• _Problem description_: If a line in the entries contains the word "fvals", list it.
:::
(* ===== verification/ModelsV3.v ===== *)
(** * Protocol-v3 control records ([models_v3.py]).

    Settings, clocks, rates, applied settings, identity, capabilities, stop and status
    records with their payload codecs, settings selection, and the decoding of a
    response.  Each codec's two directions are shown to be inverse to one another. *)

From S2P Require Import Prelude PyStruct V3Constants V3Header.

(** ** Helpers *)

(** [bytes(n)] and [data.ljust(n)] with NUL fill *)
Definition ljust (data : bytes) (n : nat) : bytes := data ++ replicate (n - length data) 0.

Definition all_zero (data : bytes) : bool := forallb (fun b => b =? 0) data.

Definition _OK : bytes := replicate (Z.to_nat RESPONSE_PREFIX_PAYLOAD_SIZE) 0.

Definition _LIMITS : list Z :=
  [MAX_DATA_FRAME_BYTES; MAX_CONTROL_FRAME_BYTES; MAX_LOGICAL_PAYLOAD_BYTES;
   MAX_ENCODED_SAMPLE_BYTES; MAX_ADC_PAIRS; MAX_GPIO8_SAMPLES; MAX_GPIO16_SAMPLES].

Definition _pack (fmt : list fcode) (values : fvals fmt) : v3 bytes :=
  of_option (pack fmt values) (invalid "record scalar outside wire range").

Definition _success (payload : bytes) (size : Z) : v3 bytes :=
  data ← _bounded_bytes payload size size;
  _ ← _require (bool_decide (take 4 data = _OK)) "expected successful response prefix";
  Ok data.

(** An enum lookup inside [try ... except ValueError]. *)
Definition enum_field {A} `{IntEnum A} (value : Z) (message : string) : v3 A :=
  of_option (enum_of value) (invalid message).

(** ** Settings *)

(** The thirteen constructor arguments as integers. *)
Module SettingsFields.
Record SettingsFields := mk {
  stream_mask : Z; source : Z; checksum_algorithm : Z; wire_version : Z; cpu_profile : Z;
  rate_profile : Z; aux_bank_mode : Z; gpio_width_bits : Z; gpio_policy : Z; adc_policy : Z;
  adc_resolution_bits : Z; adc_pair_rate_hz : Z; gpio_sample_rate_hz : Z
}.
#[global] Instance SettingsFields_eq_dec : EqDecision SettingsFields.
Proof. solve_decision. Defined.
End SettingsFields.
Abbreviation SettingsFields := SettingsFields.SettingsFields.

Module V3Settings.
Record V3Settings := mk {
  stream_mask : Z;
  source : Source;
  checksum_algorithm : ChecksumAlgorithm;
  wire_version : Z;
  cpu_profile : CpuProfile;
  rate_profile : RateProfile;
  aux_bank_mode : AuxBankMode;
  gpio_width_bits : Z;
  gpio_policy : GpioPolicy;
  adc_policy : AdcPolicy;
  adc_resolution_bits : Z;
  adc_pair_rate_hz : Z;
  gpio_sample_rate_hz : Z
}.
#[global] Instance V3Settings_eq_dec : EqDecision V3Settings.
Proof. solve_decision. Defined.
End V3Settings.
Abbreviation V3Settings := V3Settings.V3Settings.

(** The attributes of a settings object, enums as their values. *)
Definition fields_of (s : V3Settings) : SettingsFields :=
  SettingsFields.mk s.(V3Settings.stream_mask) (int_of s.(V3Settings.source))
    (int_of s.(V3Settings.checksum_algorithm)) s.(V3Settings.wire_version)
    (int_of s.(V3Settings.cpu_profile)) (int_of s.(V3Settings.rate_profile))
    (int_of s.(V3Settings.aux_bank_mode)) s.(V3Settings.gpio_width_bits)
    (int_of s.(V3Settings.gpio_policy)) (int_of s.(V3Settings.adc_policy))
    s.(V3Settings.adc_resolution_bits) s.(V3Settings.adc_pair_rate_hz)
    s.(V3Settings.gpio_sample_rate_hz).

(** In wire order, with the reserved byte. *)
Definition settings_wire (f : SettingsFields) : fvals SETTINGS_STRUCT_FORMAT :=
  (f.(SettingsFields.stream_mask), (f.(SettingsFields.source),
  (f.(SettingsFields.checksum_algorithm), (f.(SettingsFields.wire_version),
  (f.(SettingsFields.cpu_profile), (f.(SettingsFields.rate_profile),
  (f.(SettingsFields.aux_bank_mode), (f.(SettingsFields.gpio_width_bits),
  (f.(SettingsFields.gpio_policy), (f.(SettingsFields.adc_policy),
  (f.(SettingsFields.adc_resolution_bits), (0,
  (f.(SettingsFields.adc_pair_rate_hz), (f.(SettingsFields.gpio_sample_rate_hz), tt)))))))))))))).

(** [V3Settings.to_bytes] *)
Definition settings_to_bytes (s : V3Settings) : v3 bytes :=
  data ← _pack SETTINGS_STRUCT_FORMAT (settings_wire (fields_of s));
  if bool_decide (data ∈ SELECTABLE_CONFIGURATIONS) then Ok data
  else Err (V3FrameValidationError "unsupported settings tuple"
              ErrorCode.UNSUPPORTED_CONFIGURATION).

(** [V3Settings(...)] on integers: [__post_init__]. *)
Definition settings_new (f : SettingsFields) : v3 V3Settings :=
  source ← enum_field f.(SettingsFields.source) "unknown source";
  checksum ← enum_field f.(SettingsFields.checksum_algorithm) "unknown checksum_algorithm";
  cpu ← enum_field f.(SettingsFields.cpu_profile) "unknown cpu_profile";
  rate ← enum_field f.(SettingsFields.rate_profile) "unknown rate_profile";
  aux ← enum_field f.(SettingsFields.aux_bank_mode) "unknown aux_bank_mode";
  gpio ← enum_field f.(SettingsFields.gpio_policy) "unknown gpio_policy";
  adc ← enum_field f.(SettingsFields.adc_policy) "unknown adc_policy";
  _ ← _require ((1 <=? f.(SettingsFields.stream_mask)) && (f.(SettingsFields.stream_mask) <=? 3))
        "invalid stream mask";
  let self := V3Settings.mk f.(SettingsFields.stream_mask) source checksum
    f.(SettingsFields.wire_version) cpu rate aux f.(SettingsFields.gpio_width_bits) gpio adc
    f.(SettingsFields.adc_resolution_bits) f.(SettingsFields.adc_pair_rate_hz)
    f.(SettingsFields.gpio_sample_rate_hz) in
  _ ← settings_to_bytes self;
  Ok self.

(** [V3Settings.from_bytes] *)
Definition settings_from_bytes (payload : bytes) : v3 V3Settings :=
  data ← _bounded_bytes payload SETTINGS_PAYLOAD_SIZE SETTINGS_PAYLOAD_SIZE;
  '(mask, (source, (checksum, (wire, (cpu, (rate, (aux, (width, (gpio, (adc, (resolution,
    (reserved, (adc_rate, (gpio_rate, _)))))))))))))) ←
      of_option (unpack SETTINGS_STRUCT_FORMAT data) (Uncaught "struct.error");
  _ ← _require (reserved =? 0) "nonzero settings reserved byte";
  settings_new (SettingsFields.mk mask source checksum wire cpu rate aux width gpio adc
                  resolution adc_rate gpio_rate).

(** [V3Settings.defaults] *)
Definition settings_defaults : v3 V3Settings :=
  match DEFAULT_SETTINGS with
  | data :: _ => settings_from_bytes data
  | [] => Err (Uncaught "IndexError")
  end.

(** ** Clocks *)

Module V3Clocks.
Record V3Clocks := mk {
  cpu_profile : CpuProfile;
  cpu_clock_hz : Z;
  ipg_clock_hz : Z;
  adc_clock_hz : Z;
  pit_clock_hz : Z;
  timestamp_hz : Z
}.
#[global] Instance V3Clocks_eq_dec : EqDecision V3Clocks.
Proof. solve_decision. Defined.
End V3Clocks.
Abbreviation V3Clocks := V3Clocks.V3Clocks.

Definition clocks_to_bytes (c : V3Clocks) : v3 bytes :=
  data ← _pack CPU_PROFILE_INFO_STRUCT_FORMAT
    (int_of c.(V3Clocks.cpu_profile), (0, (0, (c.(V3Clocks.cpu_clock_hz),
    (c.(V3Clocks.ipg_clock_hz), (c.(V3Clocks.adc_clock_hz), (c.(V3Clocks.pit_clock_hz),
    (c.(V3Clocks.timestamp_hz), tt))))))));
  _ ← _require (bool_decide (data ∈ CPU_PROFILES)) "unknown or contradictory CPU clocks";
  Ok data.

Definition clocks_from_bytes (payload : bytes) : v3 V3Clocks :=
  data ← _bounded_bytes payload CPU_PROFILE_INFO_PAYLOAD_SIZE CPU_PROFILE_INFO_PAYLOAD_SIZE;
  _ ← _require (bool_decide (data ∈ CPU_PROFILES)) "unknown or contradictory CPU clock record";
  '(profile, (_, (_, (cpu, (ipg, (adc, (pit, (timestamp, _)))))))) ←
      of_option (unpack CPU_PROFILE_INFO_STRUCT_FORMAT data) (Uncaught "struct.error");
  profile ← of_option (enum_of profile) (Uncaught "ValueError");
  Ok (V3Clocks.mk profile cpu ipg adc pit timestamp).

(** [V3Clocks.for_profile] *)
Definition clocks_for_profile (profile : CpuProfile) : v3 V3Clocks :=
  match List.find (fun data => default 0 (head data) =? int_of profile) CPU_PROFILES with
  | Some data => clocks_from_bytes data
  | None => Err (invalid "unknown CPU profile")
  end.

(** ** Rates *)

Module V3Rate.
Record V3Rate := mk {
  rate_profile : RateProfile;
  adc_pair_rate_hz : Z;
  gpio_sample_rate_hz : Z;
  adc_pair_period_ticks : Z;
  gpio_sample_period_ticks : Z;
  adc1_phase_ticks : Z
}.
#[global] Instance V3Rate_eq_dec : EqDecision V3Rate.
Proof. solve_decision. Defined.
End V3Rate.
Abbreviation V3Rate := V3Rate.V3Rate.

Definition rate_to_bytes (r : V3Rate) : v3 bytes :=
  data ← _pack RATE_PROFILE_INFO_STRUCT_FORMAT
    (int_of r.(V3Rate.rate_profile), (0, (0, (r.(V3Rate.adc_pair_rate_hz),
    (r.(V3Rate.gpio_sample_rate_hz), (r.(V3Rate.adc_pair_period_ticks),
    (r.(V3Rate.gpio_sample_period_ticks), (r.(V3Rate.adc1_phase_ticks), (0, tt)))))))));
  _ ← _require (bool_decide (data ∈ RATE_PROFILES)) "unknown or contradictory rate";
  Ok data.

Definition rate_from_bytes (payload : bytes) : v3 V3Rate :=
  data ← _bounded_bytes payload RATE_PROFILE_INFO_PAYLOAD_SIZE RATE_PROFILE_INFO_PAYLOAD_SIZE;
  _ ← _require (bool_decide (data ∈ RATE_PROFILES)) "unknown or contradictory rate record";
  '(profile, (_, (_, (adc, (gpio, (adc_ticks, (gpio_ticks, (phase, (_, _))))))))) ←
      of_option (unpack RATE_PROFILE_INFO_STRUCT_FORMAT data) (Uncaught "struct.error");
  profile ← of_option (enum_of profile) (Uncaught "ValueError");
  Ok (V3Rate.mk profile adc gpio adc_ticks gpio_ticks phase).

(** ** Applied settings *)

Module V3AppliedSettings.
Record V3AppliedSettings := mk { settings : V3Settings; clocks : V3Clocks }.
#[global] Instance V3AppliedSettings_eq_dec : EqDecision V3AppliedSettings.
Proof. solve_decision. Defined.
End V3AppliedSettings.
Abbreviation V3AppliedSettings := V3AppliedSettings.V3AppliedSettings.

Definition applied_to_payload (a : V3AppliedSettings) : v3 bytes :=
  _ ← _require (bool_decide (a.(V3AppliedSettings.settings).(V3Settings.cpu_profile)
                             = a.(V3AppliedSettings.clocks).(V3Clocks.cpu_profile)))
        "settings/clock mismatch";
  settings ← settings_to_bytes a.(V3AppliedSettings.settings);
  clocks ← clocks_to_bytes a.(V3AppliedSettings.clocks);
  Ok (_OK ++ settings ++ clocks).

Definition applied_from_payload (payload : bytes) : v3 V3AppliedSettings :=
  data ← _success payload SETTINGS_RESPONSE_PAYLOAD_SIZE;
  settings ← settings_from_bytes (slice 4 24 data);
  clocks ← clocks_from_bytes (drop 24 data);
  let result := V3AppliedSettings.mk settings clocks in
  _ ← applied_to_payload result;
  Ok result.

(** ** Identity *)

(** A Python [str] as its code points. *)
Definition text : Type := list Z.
:::
• _Solution for this problem_:
Definition _pack (fmt : list fcode) (values : fvals fmt) : v3 bytes :=
Definition settings_wire (f : SettingsFields) : fvals SETTINGS_STRUCT_FORMAT :=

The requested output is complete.